Mammalian retinas receive input from the posterior hypothalamus, and
the neurotransmitter in this pathway is histamine. To determine whether
histamine influences ganglion cells, we analyzed the effects of
histamine on their maintained and light-evoked activity in
vitro. In monkeys, histamine increased the maintained firing rate
in 42% of ganglion cells, decreased it in 38%, and had no effect in
20%. When histamine and the HR3 agonist, methylhistamine, were applied
to the same cells in succession, their effects were sometimes
different, a finding suggesting that at least one other histamine
receptor is present. In addition, the responses of some ganglion cells
to full-field light stimuli were decreased by histamine and
methylhistamine. In rats, the effects of histamine were somewhat
different.

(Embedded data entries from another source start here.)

(** * Kiln data model: validation rules of [kiln_ai/datamodel/__init__.py]

    A shallow embedding of the pydantic models of the Kiln data model
    (Project, Task, TaskRequirement, TaskRun, TaskOutput, TaskOutputRating)
    and of their model validators, followed by the properties the
    specification states about them.

    Python's [raise ValueError(...)] is an explicit error value; a validator
    that ends in [return self] returns [Ok tt]. *)

From Stdlib Require Import ZArith QArith Qround String Ascii List Lia.
From Stdlib Require Import SpecFloat.
From stdpp Require Import base option list gmap strings fin_maps.

Local Open Scope string_scope.
Local Open Scope Z_scope.

(* ===================================================================== *)
(** * Errors and results *)

(** [DataSourceType]: the [str]-valued enum of the source. *)
Inductive DataSourceType := human | synthetic.

(** [TaskOutputRatingType]. *)
Inductive TaskOutputRatingType := five_star | custom.

(** One constructor per [raise ValueError] of the module (the message is the
    constructor, the interpolated values its arguments), and one per
    constraint of a pydantic [Field]. *)
Inductive ValueError :=
| InvalidRatingType                       (* "Invalid rating type: ..." *)
| FiveStarNotInteger (rating_name : string)
    (* "... of type five_star must be an integer value (1.0, ..., 5.0)" *)
| FiveStarOutOfRange (rating_name : string)
    (* "... of type five_star must be between 1 and 5 stars" *)
| OutputNotJson                           (* "Output is not a valid JSON object" *)
| OutputSchemaMismatch                    (* "Output does not match task output schema: ..." *)
| InputNotJson                            (* "Input is not a valid JSON object" *)
| InputSchemaMismatch                     (* "Input does not match task input schema: ..." *)
| ParentNotTaskRun                        (* "TaskOutput must have a valid parent TaskRun" *)
| ParentNotTask                           (* "TaskOutput's parent TaskRun must have a valid parent Task" *)
| InvalidRequirementId (key : string)
    (* "Requirement ID '...' is not a valid requirement ID for this task" *)
| InvalidSourceType                       (* "Invalid source type: ..." *)
| SourcePropertyEmpty (key : string) (source : DataSourceType)
    (* "TaskOutput source_properties[...] must not be empty string for ... outputs" *)
| SourcePropertiesMissing (missing_keys : list string) (source : DataSourceType)
    (* "TaskOutput source_properties must include [...] for ... outputs" *)
| PropertyRequired (name : string) (source : DataSourceType)
    (* "'...' is required for ... data source" *)
| PropertyWrongType (name type : string) (source : DataSourceType)
    (* "'...' must be of type ... for ... data source" *)
| PropertyNotAllowed (name : string) (source : DataSourceType)
    (* "'...' is not allowed for ... data source" *)
| StringTooShort (field : string)         (* Field(min_length=...) *)
| StringTooLong (field : string)          (* Field(max_length=...) *)
| StringPatternMismatch (field : string)  (* Field(pattern=...) *)
| InvalidJsonSchema (field : string).     (* JsonObjectSchema *)

Inductive result (A : Type) :=
| Ok (a : A)
| Raise (e : ValueError).
Arguments Ok {A} a.
Arguments Raise {A} e.

(** Sequencing of statements that may raise, in stdpp's monad notation:
    [x ← r; k] and [r ;; k]. *)
#[global] Instance result_ret : MRet result := fun A a => Ok a.
#[global] Instance result_bind : MBind result := fun A B k r =>
  match r with
  | Ok a => k a
  | Raise e => Raise e
  end.

(** [if cond: raise ValueError(e)]. *)
Definition raise_if (cond : bool) (e : ValueError) : result unit :=
  if cond then Raise e else Ok tt.

(** A [for] loop whose body may raise: the first error ends the loop. *)
Fixpoint for_each {A : Type} (body : A -> result unit) (l : list A) : result unit :=
  match l with
  | [] => Ok tt
  | x :: rest => body x ;; for_each body rest
  end.

Definition fails {A : Type} (r : result A) : Prop := exists e, r = Raise e.

(* ===================================================================== *)
(** * Filename compatible names: [NAME_REGEX] and [NAME_FIELD] *)

(** An item of a bracket expression: a range [lo-hi] or a single character. *)
Inductive class_item :=
| CRange (lo hi : ascii)
| CChar (c : ascii).

(** Patterns of the shape [^[...]+$], the only shape the module uses.
    pydantic matches a [pattern] with its regex engine, for which [^] and
    [$] are the two ends of the text. *)
Inductive regex :=
| AnchoredClassPlus (cls : list class_item).

(** r"^[A-Za-z0-9 _-]+$" *)
Definition NAME_REGEX : regex :=
  AnchoredClassPlus
    [CRange "A" "Z"; CRange "a" "z"; CRange "0" "9"; CChar " "; CChar "_"; CChar "-"].

Definition code (c : ascii) : N := N_of_ascii c.

Definition item_matches (c : ascii) (it : class_item) : bool :=
  match it with
  | CRange lo hi => ((code lo <=? code c) && (code c <=? code hi))%N
  | CChar x => (code c =? code x)%N
  end.

Definition class_matches (cls : list class_item) (c : ascii) : bool :=
  existsb (item_matches c) cls.

(** The whole string is matched: the pattern is anchored at both ends and
    [+] asks for at least one character. *)
Definition regex_match (r : regex) (s : string) : bool :=
  match r with
  | AnchoredClassPlus cls =>
      match list_ascii_of_string s with
      | [] => false
      | cs => forallb (class_matches cls) cs
      end
  end.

Histamine increased the maintained firing rate of 82% of
ganglion cells. Methylhistamine and the HR2 agonist, dimaprit, had the
same effects as histamine. In some cells, histamine increased the light
responses, but in others it decreased them. Histamine had no effect on
ganglion cells in either species when synaptic transmission was blocked
by low Ca2+/high Mg2+ Ames medium. Thus, the
major effects of histamine were on the maintained activity of retinal
ganglion cells. In both rats and monkeys, 80% or more of the ganglion
cells were affected by histamine, and these responses were mediated by
at least two of the histamine receptor subtypes.